Once you reach the line containing "Abbreviation f64 := Z (only parsing)." in the entries below, write out that line and each one after it down to the line containing "Lemma rne_mono n1", exactly and with nothing added.

Stored records:
********************

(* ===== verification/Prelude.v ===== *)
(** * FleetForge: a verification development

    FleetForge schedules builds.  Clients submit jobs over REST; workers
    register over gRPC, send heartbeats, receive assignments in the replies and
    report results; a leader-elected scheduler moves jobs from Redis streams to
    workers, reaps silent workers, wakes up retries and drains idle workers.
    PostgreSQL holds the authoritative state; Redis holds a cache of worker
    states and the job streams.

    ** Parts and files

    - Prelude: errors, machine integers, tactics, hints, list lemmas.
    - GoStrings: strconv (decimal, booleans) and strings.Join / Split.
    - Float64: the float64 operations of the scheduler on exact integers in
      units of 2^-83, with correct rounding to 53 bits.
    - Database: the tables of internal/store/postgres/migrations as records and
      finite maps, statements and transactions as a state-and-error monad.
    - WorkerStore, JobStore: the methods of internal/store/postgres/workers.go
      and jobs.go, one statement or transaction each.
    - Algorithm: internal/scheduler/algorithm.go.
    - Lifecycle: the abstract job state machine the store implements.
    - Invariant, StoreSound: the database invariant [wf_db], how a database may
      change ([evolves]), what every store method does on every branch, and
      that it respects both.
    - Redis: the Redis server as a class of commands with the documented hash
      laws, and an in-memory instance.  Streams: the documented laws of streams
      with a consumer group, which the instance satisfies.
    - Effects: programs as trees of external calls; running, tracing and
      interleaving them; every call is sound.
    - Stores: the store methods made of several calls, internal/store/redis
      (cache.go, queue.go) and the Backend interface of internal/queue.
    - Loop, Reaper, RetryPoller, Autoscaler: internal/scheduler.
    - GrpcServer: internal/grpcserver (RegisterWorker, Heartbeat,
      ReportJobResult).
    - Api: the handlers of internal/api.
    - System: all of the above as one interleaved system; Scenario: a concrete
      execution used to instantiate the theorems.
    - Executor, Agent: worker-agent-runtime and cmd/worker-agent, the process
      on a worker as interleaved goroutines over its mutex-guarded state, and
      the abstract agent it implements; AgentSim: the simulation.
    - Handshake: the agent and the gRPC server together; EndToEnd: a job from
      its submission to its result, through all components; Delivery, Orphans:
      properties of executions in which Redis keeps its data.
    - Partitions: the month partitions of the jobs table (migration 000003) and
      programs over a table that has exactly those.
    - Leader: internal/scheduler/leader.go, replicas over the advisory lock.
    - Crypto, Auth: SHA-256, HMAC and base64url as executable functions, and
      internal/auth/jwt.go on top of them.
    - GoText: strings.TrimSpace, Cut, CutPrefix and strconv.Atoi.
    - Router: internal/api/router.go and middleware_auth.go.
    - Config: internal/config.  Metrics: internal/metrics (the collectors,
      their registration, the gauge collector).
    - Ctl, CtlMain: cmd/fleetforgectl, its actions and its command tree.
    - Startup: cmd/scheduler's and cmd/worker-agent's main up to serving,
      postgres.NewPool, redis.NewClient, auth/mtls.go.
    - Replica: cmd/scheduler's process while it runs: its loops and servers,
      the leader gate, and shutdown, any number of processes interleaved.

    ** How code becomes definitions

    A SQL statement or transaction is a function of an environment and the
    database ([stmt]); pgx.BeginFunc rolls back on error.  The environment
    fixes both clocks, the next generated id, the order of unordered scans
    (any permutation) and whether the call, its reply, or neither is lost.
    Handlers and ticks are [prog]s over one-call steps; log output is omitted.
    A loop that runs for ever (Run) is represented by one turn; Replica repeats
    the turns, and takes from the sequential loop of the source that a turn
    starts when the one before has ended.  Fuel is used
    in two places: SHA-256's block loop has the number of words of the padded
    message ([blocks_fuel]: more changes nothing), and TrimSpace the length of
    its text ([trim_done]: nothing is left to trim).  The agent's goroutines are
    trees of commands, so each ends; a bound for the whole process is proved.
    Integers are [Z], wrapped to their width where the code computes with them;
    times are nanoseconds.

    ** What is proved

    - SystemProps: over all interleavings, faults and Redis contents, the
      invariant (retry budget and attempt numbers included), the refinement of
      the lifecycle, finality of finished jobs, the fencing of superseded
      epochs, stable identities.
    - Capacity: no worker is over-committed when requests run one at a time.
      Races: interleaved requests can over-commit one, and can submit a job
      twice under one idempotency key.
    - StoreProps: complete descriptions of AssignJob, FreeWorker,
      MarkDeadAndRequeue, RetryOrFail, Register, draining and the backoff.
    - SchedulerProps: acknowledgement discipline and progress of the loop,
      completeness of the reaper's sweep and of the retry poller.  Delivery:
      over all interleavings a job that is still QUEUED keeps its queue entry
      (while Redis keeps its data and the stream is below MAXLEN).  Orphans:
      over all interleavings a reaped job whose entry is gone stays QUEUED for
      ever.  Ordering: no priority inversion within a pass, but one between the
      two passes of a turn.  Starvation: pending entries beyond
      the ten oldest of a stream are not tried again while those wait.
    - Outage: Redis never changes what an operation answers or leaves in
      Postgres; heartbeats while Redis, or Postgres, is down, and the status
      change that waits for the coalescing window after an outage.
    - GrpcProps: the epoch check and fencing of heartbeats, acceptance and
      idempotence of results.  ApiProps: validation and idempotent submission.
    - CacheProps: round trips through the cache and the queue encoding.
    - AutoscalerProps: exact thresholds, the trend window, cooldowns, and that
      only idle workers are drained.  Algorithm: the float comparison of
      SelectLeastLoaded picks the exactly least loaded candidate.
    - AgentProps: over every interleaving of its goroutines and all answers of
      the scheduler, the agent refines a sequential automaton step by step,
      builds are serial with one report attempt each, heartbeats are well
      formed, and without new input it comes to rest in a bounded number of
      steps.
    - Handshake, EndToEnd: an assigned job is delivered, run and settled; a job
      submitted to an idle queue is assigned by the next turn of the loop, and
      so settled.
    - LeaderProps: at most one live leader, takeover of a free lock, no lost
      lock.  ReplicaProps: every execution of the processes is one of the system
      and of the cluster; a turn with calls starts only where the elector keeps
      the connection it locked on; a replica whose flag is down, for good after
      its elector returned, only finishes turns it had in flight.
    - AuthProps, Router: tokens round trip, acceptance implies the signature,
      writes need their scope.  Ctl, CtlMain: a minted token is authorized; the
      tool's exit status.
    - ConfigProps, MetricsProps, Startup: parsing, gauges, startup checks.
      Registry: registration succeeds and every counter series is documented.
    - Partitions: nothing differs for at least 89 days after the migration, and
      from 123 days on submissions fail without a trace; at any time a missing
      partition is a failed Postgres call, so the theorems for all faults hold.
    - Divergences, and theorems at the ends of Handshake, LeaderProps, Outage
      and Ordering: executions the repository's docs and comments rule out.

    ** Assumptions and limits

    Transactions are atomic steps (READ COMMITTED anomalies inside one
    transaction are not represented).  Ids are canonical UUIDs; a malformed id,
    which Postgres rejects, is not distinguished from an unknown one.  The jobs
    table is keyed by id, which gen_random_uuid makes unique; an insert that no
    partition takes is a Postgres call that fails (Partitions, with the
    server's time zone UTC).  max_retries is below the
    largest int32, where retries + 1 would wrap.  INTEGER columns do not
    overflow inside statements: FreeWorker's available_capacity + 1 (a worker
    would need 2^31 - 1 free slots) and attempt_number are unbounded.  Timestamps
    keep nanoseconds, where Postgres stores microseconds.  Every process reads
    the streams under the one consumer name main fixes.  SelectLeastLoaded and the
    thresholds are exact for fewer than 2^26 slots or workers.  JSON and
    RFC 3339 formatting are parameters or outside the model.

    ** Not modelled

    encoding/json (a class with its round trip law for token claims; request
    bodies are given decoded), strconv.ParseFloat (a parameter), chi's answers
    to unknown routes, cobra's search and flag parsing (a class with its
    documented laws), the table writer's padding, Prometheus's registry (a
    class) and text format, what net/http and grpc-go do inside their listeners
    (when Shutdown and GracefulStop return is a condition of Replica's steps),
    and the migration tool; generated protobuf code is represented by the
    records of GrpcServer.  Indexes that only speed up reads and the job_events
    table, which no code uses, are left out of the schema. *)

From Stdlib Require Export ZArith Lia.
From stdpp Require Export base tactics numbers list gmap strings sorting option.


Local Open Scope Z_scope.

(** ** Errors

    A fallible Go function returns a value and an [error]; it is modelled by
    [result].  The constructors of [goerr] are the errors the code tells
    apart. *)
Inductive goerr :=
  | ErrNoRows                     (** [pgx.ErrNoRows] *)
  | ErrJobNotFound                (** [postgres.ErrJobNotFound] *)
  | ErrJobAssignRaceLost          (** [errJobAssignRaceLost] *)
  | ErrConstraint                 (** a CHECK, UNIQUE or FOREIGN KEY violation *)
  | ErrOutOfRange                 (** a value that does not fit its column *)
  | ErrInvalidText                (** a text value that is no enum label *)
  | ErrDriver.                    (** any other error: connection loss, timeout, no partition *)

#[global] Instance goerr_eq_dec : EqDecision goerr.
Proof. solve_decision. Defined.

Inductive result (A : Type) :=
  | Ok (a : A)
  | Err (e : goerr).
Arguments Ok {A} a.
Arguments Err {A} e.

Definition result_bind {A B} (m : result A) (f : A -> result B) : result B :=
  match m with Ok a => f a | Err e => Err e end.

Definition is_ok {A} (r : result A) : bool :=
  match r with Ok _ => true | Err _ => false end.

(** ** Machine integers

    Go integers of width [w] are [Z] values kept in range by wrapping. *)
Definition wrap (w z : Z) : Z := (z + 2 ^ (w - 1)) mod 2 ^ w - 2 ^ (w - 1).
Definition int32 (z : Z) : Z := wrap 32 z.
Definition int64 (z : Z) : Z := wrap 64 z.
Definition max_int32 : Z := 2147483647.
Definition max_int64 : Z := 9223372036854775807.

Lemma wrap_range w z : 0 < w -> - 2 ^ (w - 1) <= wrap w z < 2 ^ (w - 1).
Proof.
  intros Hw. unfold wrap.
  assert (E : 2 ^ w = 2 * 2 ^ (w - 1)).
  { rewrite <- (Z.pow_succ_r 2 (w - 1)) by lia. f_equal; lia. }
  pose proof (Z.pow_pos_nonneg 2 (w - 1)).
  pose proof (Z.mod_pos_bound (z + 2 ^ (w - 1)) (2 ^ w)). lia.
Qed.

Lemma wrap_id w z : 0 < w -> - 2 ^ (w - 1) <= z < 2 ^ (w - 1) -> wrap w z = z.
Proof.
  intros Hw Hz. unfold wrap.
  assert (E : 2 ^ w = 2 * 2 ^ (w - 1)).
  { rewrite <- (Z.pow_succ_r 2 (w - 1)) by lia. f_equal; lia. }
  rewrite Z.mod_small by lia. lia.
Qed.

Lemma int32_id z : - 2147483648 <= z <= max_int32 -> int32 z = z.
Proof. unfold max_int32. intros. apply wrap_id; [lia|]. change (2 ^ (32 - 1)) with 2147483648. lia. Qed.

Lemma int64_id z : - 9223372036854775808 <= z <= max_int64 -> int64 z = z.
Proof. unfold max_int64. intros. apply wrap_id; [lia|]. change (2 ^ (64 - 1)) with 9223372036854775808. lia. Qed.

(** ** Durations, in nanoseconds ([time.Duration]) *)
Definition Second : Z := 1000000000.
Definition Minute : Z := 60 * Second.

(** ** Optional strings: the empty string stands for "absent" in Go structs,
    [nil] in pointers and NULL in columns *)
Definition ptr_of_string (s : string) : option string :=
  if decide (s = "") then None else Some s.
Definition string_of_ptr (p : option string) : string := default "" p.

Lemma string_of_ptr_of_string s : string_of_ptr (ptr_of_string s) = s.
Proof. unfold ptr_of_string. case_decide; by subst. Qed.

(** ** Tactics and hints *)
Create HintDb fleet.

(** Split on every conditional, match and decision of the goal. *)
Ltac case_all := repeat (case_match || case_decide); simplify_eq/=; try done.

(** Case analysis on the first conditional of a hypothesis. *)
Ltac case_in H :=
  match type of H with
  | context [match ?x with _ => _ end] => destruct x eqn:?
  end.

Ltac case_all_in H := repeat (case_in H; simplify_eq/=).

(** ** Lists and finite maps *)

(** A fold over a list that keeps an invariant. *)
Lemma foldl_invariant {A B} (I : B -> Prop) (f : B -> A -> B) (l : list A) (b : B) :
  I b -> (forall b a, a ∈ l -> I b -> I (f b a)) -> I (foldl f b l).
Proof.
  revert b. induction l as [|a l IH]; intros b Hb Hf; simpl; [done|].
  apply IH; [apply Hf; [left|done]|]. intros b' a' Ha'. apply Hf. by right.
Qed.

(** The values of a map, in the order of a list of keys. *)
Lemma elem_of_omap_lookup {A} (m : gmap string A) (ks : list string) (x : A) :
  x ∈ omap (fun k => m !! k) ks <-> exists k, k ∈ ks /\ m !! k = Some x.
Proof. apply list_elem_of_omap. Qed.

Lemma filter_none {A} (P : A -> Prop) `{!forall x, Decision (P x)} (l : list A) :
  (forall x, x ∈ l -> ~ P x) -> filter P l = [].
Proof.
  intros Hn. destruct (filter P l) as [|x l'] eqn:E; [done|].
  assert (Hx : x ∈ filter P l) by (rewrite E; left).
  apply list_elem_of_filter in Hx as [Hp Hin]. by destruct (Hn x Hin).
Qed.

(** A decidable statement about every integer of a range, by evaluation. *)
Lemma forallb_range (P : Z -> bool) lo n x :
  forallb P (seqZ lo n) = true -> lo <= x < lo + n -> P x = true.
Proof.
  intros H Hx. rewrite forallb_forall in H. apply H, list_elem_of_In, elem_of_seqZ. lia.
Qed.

********************

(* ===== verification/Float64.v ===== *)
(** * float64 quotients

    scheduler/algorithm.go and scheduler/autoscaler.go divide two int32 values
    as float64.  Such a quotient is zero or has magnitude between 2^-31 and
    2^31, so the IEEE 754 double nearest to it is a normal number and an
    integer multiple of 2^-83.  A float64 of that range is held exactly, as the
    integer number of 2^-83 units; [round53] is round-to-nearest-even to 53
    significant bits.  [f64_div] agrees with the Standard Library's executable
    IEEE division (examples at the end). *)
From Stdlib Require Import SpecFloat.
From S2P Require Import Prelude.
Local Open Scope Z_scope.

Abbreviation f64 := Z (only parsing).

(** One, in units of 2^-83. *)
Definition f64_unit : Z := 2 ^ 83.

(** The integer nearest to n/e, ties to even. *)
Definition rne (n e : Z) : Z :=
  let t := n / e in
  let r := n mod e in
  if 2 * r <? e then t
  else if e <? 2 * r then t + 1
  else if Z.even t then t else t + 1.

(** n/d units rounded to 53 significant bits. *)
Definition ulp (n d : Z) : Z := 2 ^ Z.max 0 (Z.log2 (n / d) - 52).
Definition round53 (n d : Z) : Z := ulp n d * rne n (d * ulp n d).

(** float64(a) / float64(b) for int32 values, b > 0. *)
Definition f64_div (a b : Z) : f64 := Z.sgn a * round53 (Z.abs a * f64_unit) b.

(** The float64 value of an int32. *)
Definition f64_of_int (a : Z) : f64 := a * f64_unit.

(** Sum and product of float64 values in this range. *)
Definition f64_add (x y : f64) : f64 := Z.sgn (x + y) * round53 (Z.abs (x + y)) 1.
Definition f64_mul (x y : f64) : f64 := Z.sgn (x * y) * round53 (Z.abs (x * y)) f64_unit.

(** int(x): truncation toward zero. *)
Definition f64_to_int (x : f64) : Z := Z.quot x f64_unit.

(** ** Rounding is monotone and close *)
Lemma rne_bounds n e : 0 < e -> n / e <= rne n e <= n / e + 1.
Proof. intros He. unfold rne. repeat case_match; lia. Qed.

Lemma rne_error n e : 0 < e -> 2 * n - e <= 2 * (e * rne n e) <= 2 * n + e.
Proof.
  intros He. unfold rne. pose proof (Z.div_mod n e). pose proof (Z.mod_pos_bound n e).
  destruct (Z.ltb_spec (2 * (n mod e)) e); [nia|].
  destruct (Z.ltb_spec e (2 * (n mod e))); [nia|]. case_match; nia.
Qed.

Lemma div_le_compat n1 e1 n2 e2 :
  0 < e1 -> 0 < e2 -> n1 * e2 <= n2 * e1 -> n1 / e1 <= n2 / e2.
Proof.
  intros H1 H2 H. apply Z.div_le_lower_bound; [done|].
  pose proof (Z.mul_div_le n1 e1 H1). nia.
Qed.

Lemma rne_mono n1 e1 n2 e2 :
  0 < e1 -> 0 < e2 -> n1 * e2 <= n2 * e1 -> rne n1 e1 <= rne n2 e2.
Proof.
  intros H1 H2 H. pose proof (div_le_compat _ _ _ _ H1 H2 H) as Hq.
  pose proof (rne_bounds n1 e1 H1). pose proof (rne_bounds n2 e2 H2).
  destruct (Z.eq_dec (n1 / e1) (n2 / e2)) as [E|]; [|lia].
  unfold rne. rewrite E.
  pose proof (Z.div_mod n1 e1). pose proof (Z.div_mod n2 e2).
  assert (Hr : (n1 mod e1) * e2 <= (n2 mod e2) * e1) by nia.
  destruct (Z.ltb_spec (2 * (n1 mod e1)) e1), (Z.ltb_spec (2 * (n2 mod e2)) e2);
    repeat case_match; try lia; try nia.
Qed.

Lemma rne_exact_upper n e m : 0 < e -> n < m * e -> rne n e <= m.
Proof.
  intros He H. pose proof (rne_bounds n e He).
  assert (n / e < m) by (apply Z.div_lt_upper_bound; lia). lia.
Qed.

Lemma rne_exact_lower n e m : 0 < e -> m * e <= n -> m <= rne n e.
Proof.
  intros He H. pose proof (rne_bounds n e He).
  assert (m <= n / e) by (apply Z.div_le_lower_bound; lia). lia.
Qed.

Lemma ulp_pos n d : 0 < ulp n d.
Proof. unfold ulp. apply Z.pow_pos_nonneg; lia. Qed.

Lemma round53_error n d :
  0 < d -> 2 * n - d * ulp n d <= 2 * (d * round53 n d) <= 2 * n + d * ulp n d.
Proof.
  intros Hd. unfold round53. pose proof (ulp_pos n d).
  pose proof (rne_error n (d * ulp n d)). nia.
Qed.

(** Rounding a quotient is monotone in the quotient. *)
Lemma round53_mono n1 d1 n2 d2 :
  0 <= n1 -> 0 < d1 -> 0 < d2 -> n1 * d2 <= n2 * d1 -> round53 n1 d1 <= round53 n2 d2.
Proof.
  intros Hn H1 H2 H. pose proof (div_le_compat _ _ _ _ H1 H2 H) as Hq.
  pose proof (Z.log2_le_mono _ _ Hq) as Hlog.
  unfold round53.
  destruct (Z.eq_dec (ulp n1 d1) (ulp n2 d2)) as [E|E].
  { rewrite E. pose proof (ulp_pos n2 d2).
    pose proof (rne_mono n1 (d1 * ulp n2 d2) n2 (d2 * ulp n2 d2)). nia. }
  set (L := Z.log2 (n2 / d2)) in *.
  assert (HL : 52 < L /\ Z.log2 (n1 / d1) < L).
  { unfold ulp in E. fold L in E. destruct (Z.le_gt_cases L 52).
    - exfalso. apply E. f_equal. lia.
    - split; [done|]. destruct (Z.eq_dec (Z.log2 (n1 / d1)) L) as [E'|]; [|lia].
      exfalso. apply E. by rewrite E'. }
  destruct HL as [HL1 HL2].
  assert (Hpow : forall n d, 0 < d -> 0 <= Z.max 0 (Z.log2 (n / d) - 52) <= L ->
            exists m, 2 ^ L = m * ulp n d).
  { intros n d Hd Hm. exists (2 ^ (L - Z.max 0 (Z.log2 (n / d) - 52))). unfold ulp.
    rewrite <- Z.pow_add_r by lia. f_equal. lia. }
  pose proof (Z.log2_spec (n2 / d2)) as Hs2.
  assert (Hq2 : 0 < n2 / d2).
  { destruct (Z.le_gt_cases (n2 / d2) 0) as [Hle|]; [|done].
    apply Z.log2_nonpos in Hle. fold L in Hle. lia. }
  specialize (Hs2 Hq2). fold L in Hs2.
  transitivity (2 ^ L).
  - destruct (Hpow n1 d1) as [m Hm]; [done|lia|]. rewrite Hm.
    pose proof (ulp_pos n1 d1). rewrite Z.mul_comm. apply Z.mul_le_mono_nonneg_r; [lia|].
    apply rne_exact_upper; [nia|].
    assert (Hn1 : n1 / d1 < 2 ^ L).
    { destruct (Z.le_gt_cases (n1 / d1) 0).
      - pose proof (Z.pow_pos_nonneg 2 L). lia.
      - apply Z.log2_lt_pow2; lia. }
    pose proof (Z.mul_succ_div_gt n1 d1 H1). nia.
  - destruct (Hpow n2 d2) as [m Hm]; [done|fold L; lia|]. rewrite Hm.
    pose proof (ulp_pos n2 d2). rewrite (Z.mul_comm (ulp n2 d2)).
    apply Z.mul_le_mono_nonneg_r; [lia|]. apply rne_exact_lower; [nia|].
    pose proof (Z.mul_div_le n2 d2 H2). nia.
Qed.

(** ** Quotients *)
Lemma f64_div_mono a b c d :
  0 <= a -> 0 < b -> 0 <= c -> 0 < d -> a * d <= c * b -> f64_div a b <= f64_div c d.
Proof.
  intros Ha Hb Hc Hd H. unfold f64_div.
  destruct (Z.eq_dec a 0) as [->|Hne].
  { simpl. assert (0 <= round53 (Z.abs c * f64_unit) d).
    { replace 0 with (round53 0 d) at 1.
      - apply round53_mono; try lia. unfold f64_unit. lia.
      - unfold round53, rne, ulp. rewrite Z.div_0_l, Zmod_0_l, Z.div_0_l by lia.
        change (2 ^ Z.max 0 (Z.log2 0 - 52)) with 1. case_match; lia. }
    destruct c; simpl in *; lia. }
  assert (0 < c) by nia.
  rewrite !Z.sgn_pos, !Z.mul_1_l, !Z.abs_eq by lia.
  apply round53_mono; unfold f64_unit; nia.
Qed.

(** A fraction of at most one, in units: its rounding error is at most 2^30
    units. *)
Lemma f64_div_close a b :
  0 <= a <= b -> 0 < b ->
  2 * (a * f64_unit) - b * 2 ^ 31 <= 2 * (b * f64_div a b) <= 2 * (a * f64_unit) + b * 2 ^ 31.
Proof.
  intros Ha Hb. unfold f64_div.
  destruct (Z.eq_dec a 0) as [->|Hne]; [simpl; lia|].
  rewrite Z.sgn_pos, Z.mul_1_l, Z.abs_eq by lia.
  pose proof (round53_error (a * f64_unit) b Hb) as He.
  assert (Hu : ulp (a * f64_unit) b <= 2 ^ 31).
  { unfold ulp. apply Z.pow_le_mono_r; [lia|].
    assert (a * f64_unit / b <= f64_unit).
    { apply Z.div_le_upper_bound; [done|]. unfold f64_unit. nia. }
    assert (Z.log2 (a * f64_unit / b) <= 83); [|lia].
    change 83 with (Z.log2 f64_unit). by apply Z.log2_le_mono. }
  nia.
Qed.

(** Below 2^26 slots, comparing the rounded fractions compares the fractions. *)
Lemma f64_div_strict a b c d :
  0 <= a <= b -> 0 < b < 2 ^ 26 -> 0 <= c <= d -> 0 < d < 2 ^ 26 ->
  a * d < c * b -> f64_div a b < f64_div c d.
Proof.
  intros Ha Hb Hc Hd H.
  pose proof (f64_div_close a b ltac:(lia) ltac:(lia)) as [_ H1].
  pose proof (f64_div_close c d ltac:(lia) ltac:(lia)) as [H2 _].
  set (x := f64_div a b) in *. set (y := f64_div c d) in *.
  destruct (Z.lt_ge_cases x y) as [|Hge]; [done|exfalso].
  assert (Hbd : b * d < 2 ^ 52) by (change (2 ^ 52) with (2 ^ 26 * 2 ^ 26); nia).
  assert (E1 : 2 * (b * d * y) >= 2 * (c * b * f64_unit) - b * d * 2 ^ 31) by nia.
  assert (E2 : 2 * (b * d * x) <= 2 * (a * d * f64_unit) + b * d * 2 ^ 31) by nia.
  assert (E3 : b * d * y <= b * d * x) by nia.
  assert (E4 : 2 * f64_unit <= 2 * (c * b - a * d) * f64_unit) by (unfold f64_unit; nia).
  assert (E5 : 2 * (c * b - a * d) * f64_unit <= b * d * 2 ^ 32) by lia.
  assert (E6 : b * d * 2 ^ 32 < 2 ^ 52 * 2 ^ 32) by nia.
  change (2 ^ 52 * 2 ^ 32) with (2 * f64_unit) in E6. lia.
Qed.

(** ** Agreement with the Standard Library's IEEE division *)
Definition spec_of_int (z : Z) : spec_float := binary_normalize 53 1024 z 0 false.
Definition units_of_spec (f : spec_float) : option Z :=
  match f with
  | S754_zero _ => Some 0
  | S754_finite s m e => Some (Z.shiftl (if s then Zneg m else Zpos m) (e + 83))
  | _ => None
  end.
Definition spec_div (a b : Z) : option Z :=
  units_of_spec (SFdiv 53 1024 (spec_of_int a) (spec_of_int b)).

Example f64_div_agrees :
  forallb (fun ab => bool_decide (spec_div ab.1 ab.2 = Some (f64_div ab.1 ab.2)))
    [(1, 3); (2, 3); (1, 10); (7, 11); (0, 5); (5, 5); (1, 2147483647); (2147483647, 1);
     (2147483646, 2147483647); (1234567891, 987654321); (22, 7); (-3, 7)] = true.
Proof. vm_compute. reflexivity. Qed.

********************

### Reply
Abbreviation f64 := Z (only parsing).

(** One, in units of 2^-83. *)
Definition f64_unit : Z := 2 ^ 83.

(** The integer nearest to n/e, ties to even. *)
Definition rne (n e : Z) : Z :=
  let t := n / e in
  let r := n mod e in
  if 2 * r <? e then t
  else if e <? 2 * r then t + 1
  else if Z.even t then t else t + 1.

(** n/d units rounded to 53 significant bits. *)
Definition ulp (n d : Z) : Z := 2 ^ Z.max 0 (Z.log2 (n / d) - 52).
Definition round53 (n d : Z) : Z := ulp n d * rne n (d * ulp n d).

(** float64(a) / float64(b) for int32 values, b > 0. *)
Definition f64_div (a b : Z) : f64 := Z.sgn a * round53 (Z.abs a * f64_unit) b.

(** The float64 value of an int32. *)
Definition f64_of_int (a : Z) : f64 := a * f64_unit.

(** Sum and product of float64 values in this range. *)
Definition f64_add (x y : f64) : f64 := Z.sgn (x + y) * round53 (Z.abs (x + y)) 1.
Definition f64_mul (x y : f64) : f64 := Z.sgn (x * y) * round53 (Z.abs (x * y)) f64_unit.

(** int(x): truncation toward zero. *)
Definition f64_to_int (x : f64) : Z := Z.quot x f64_unit.

(** ** Rounding is monotone and close *)
Lemma rne_bounds n e : 0 < e -> n / e <= rne n e <= n / e + 1.
Proof. intros He. unfold rne. repeat case_match; lia. Qed.

Lemma rne_error n e : 0 < e -> 2 * n - e <= 2 * (e * rne n e) <= 2 * n + e.
Proof.
  intros He. unfold rne. pose proof (Z.div_mod n e). pose proof (Z.mod_pos_bound n e).
  destruct (Z.ltb_spec (2 * (n mod e)) e); [nia|].
  destruct (Z.ltb_spec e (2 * (n mod e))); [nia|]. case_match; nia.
Qed.

Lemma div_le_compat n1 e1 n2 e2 :
  0 < e1 -> 0 < e2 -> n1 * e2 <= n2 * e1 -> n1 / e1 <= n2 / e2.
Proof.
  intros H1 H2 H. apply Z.div_le_lower_bound; [done|].
  pose proof (Z.mul_div_le n1 e1 H1). nia.
Qed.

Lemma rne_mono n1 e1 n2 e2 :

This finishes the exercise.